Remembrances in Black

$32.95

Personal Perspectives of the African American Experience at the University of Arkansas, 1940s–2000s
Edited by Charles F. Robinson II and Lonnie R. Williams
978-1-55728-675-8 (paper)
December 2010

 

With the admittance in 1948 of Silas Hunt to the University of Arkansas Law School, the university became the first southern public institution of higher education to officially desegregate without being required to do so by court order. The process was difficult, but an important first step had been taken. Other students would follow in Silas Hunt’s footsteps, and they along with the university would have to grapple with the situation. Remembrances in Black is an oral history that gathers the personal stories of African Americans who worked as faculty and staff and of students who studied at the state’s flagship institution.

These stories illustrate the anguish, struggle, and triumph of individuals who had their lives indelibly marked by their experiences at the school. Organized chronologically over sixty years, this book illustrates how people of color navigated both the evolving campus environment and that of the city of Fayetteville in their attempt to fulfill personal aspirations. Their stories demonstrate that the process of desegregation proved painfully slow to those who chose to challenge the forces of exclusion. Also, the remembrances question the extent to which desegregation has been fully realized.

Charles F. Robinson II is vice provost for diversity at the University of Arkansas and the author of Dangerous Liaisons: Sex and Love in the Segregated South and Forsaking All Others.

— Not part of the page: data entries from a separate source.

(** One request: a presentation is answered at the connection, the rest is
    dispatched under the class the connection has by then. *)
Definition serve_request {C} `{MemoryCandidates C} (expected : option OperatorCapability)
    (h : RequestHost) (request : DaemonRequest) (x : Session C)
    : DaemonResponse * Session C :=
  match request with
  | PresentOperatorCapability token =>
      let '(answer, provenance) := present_capability token expected (session_provenance x) in
      (respond RespondClass (map_err ProvenanceError answer),
       {| session_provenance := provenance; session_ledger := session_ledger x;
          session_candidates := session_candidates x |})
  | _ =>
      let '(answer, st, c) :=
        process_request (connection_class (session_provenance x)) h request
          (session_ledger x) (session_candidates x) in
      (answer, {| session_provenance := session_provenance x; session_ledger := st;
                  session_candidates := c |})
  end.

(** One iteration of [handle_connection] on a line; [None] closes the
    connection. A presentation and an unparsable line do not look at the
    shutdown flag. *)
Definition serve_line {C} `{MemoryCandidates C}
    (request_of_line : rstring → option DaemonRequest) (expected : option OperatorCapability)
    (h : RequestHost) (line : BoundedLine) (x : Session C)
    : list DaemonResponse * option (Session C) * Session C :=
  match line with
  | Eof => ([], None, x)
  | TooLarge => ([RespondError RequestTooLarge], None, x)
  | Line text =>
      match request_of_line text with
      | None =>
          ([RespondError UnparsableRequest], if host_answer_written h then Some x else None, x)
      | Some request =>
          let '(answer, x') := serve_request expected h request x in
          let stops :=
            match request with PresentOperatorCapability _ => false | _ => host_shutdown h end in
          ([answer], if host_answer_written h && negb stops then Some x' else None, x')
      end
  end.

(** [handle_connection]: the answers in order and the state when the connection
    closes; [hosts n] is the host during the [n]th line. [None] is fuel that ran
    out. *)
Fixpoint handle_connection {C} `{MemoryCandidates C}
    (request_of_line : rstring → option DaemonRequest) (expected : option OperatorCapability)
    (hosts : nat → RequestHost) (fuel n : nat) (stream : list Z) (x : Session C)
    : option (list DaemonResponse * Session C) :=
  match fuel with
  | O => None
  | S fuel =>
      let '(line, rest) := read_bounded_line MAX_REQUEST_SIZE stream in
      match serve_line request_of_line expected (hosts n) line x with
      | (answers, None, x') => Some (answers, x')
      | (answers, Some x', _) =>
          '(more, x'') ← handle_connection request_of_line expected hosts fuel (S n) rest x' ;
          Some (answers ++ more, x'')
      end
  end.
End handlers.
Arguments session_provenance {C}.
Arguments session_ledger {C}.
Arguments session_candidates {C}.

(** * Several connections at once

    The two checks of a mutation and the ledger call that applies it are three
    separate reads of the shared ledger; other connections, registrations and
    the daemon's own producers run in between. *)

(** Where a connection is with a mutation, dispatched under [class]. *)
Inductive InFlight : Type :=
  | Idle
  | Authorized (class : ConnectionClass) (request : GovernedTaskMutationRequest)
  | Cleared (class : ConnectionClass) (request : GovernedTaskMutationRequest).

Record Connection := {
  connection_provenance : ConnectionProvenance;
  connection_in_flight : InFlight
}.

Record Daemon := {
  daemon_ledger : GovernedTaskLedger;
  daemon_connections : gmap Z Connection
}.

Inductive DaemonEvent : Type :=
  | Connect (id : Z) (peer : option Z)
  | Disconnect (id : Z)
  | Present (id : Z) (token : rstring)
  | Authorize (id : Z) (request : GovernedTaskMutationRequest)
  | Clear (id : Z)
  | Apply (id : Z) (ids : FreshIds) (now : rstring) (written : bool)
  | Register (registration : GovernedTaskRegistration) (ids : FreshIds) (now : rstring)
      (written : bool)
  (** A mutation a producer or the wiring submits through
      [mutate_governed_task]; none of them records a decision. *)
  | Produce (request : GovernedTaskMutationRequest) (ids : FreshIds) (now : rstring)
      (written : bool).

Definition is_operator_decision (mutation : GovernedTaskMutation) : bool :=
  match mutation with RecordOperatorDecision _ => true | _ => false end.

Definition set_connection (id : Z) (c : Connection) (d : Daemon) : Daemon :=
  {| daemon_ledger := daemon_ledger d;
     daemon_connections := <[id := c]> (daemon_connections d) |}.

(** A decision of the ledger that reaches its file replaces the ledger. *)
Definition after_decision (written : bool) (decision : state_result LedgerOutcome) (d : Daemon)
    : Daemon :=
  match decision with
  | Ok o =>
      if written then {| daemon_ledger := outcome_ledger o (daemon_ledger d);
                         daemon_connections := daemon_connections d |}
      else d
  | Err _ => d
  end.

Section daemon.
Context `{Host} (s : Storage) (expected : option OperatorCapability) (uid : Z).

(** A daemon run begins with the ledger its file holds, which an earlier run, or
    anybody else, may have written; it serves only a file that loads. *)
Definition daemon_start (uuids : rstring → Z → FreshIds) (file : GovernedTaskLedger)
    : state_result Daemon :=
  loaded ← load_ledger s uuids file ;
  Ok {| daemon_ledger := loaded; daemon_connections := ∅ |}.
(** Reading a request takes at most one byte more than the limit off the
    stream, whatever the peer sends; it ends the connection exactly on an empty
    stream, answers a line exactly as the bytes before the first newline (less
    one carriage return, or all that is left at the end of the stream) when they
    fit the limit, and refuses exactly a stream whose first [max + 1] bytes hold
    no newline. *)
Theorem bounded_line_is_first_line max stream :
  0 ≤ max →
  let '(line, rest) := read_bounded_line max stream in
  ∃ taken, stream = taken ++ rest ∧ zlen taken ≤ max + 1 ∧
  match line with
  | Eof => stream = []
  | Line text => ∃ body ending, taken = body ++ ending ∧ taken ≠ [] ∧ 10 ∉ body ∧
      zlen body ≤ max ∧ text = from_utf8_lossy body ∧ ends_line body ending rest
  | TooLarge => max < zlen stream ∧ 10 ∉ take (Z.to_nat (max + 1)) stream
  end.
Proof.
  intros Hmax. unfold read_bounded_line.
  destruct (read_until 10 (max + 1) stream) as [buf rest] eqn:Hr.
  apply read_until_spec in Hr as (Hs & Hl & Hcases); [|lia].
  exists buf. split_and!; [done..|].
  destruct Hcases as [[Hn Hend]|(body & Hb & Hn)].
  - destruct buf as [|b buf'] eqn:Hbuf.
    { cbn. rewrite zlen_nil in Hend. destruct Hend as [->|]; [done|lia]. }
    rewrite <- Hbuf in *. assert (buf ≠ []) by (by rewrite Hbuf). clear Hbuf.
    assert (bounded_line max buf
            = if max <? zlen buf then TooLarge else Line (from_utf8_lossy buf)) as ->.
    { unfold bounded_line. rewrite pop_if_absent by done. by destruct buf. }
    destruct (Z.ltb_spec max (zlen buf)) as [Hover|Hfits].
    + rewrite Hs, zlen_app. pose proof (zlen_nonneg rest). split; [lia|].
      rewrite take_app_le by (unfold zlen in *; lia).
      intros Hin. apply Hn. rewrite <- (take_drop (Z.to_nat (max + 1)) buf). set_solver.
    + exists buf, []. rewrite app_nil_r. split_and!; [done..|]. right; right.
      split; [done|]. destruct Hend; [done|lia].
  - assert (zlen body ≤ max) as Hbody by (rewrite Hb, zlen_app, zlen_cons, zlen_nil in Hl; lia).
    assert (bounded_line max buf = Line (from_utf8_lossy (from_option id body (pop_if 13 body))))
      as ->.
    { unfold bounded_line. rewrite Hb, pop_if_snoc. cbn [Z.eqb Pos.eqb].
      rewrite (proj2 (Z.ltb_ge _ _)); [by destruct body|].
      destruct (pop_if 13 body) as [less|] eqn:Hp; [|done]. apply pop_if_Some in Hp.
      rewrite Hp, zlen_app in Hbody. change (zlen [13]) with 1 in Hbody. cbn [from_option id]. lia. }
    destruct (pop_if 13 body) as [less|] eqn:Hp; cbn [from_option id].
    + apply pop_if_Some in Hp. exists less, [13; 10]. rewrite Hb, Hp in *.
      rewrite zlen_app in Hbody. change (zlen [13]) with 1 in Hbody.
      split_and!; [by rewrite <- app_assoc|by destruct less|set_solver|lia|done|].
      right; by left.
    + exists body, [10]. rewrite Hb. split_and!; [done|by destruct body|done..|]. left. split; [done|].
      destruct body as [|c body _] using rev_ind; [done|].
      rewrite pop_if_snoc in Hp. rewrite last_snoc. intros [= ->]. done.
Qed.

Lemma read_bounded_line_progress max stream line rest :
  0 ≤ max → read_bounded_line max stream = (line, rest) → line ≠ Eof →
  (length rest < length stream)%nat.
Proof.
  intros Hmax Hr Hne. unfold read_bounded_line in Hr.
  destruct (read_until 10 (max + 1) stream) as [buf rest'] eqn:Hu.
  injection Hr as <- <-. apply read_until_spec in Hu as (-> & _); [|lia].
  destruct buf; [done|]. cbn. rewrite length_app. lia.
Qed.

(** * Sessions *)

Section sessions.
Context `{Host} (s : Storage) {C : Type} `{MemoryCandidates C}.
Context (request_of_line : rstring → option DaemonRequest) (expected : option OperatorCapability).
Implicit Types (l : GovernedTaskLedger) (t : GovernedTaskRun) (x : Session C).

Lemma serve_line_continues h line x answers x' y :
  serve_line s request_of_line expected h line x = (answers, Some x', y) → line ≠ Eof.
Proof. by destruct line. Qed.

(** A connection is served to its end: with one unit of fuel for every byte
    its peer sends and one more, [handle_connection] returns, whatever the
    requests are and however the host answers. *)
Theorem connection_is_served hosts n stream x :
  is_Some (handle_connection s request_of_line expected hosts (S (length stream)) n stream x).
Proof.
  remember (S (length stream)) as fuel eqn:Hf.
  assert (length stream < fuel)%nat as Hlt by lia. clear Hf.
  revert n stream x Hlt. induction fuel as [|fuel IH]; intros n stream x Hlt; [lia|].
  cbn [handle_connection].
  destruct (read_bounded_line MAX_REQUEST_SIZE stream) as [line rest] eqn:Hr.
  destruct (serve_line _ _ _ _ _ _) as [[answers [x'|]] y] eqn:Hs; [|by eexists].
  apply serve_line_continues in Hs.
  assert (length rest < length stream)%nat
    by (eapply read_bounded_line_progress, Hs; [|exact Hr]; done).
  destruct (IH (S n) rest x') as [[more x''] ->]; [lia|]. by eexists.
Qed.

(** ** What a class can do to a run *)

(** What only an operator connection may change. *)
Record same_authority t t' : Prop := {
  same_decisions : run_operator_decisions t' = run_operator_decisions t;
  same_promotions : run_promotions t' = run_promotions t;
  same_worktree : run_staged_worktree t' = run_staged_worktree t;
  same_lease : lease_generation t' = lease_generation t;
  same_profiled : is_profiled t' = is_profiled t
}.
#[local] Instance same_authority_preorder : PreOrder same_authority.
Proof. split; [by split|]. intros ??? [] []. split; congruence. Qed.
(* ===== verification/DelegationProps.v ===== *)
(** The delegation tracker: what it holds is bounded, what finished is final,
    and when it refuses a delegation or makes room for one. *)
From S2P Require Export RustTextFacts Delegation.
Local Open Scope Z_scope.

(** * Weights *)

Lemma truncate_bytes_spec budget s :
  0 ≤ budget →
  len (truncate_bytes budget s) ≤ budget ∧
  ∃ rest, s = truncate_bytes budget s ++ rest ∧
    (rest = [] ∨ budget < len (truncate_bytes budget s) + 4).
Proof.
  revert budget. induction s as [|c s IH]; intros budget Hb; cbn [truncate_bytes].
  { split; [done|]. exists []. by split; [|left]. }
  pose proof (utf8_encode_length c) as Hc.
  assert (1 ≤ zlen (utf8_encode c) ≤ 4) by (unfold zlen; lia). clear Hc. destruct (Z.leb_spec (zlen (utf8_encode c)) budget).
  - destruct (IH (budget - zlen (utf8_encode c))) as [Hl (rest & Hs & Hr)]; [lia|].
    rewrite len_cons. split; [lia|]. exists rest. split; [by rewrite Hs at 1|].
    destruct Hr as [->|Hr]; [by left|right; lia].
  - change (len []) with 0. split; [lia|]. exists (c :: s). split; [done|right; lia].
Qed.

Lemma cut_snapshot_bound s : len (cut_snapshot s) ≤ MAX_CONTEXT_SNAPSHOT_BYTES.
Proof.
  unfold cut_snapshot. destruct (Z.ltb_spec MAX_CONTEXT_SNAPSHOT_BYTES (len s)) as [|]; [|done].
  by apply truncate_bytes_spec.
Qed.

Lemma check_size_Ok part weight u :
  check_size part weight = Ok u ↔ weight ≤ MAX_DELEGATION_TEXT_BYTES.
Proof. unfold check_size. by rewrite reject_if_Ok, Z.ltb_ge. Qed.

Lonnie R. Williams is associate vice chancellor for student affairs at Arkansas State University, Jonesboro. Previously he served for thirteen years as the assistant vice chancellor for student affairs at the University of Arkansas.

“A valuable contribution to the history of American higher education, Arkansas history, and general African American and civil rights history.”
—Bobby L. Lovet, The Journal of Southern History, Nov. 2012

“An extraordinary volume…. While abstract analysis of the process of desegregation is valuable and necessary, this volume serves as a powerful reminder that individual lives were always at stake. These stories are frankly inspiring in their demonstration of human resilience in the face of severe obstacles and in the determination of so many to wrest as much good as possible from their experiences and to claim the University of Arkansas as their own.”
—Melissa Kean, Rice University, in the Arkansas Historical Quarterly, Autumn 2012

“Very Moving … Remembrances in Black is far from the usual institutional history, which retells a story of enlightened administrators and diligent students moving ever onward and upward. Instead, this book presents a searing, honest account of university life by those so often at both the margins and the center of attention…”
—Guy Lancaster in the Oral History Review, Winter-Spring 2012

“[H]istorians of education are surely to be interested in an institutional history that tracks the response of a southern post-secondary institution to changing racial and social mores through oral interviews with alumni…”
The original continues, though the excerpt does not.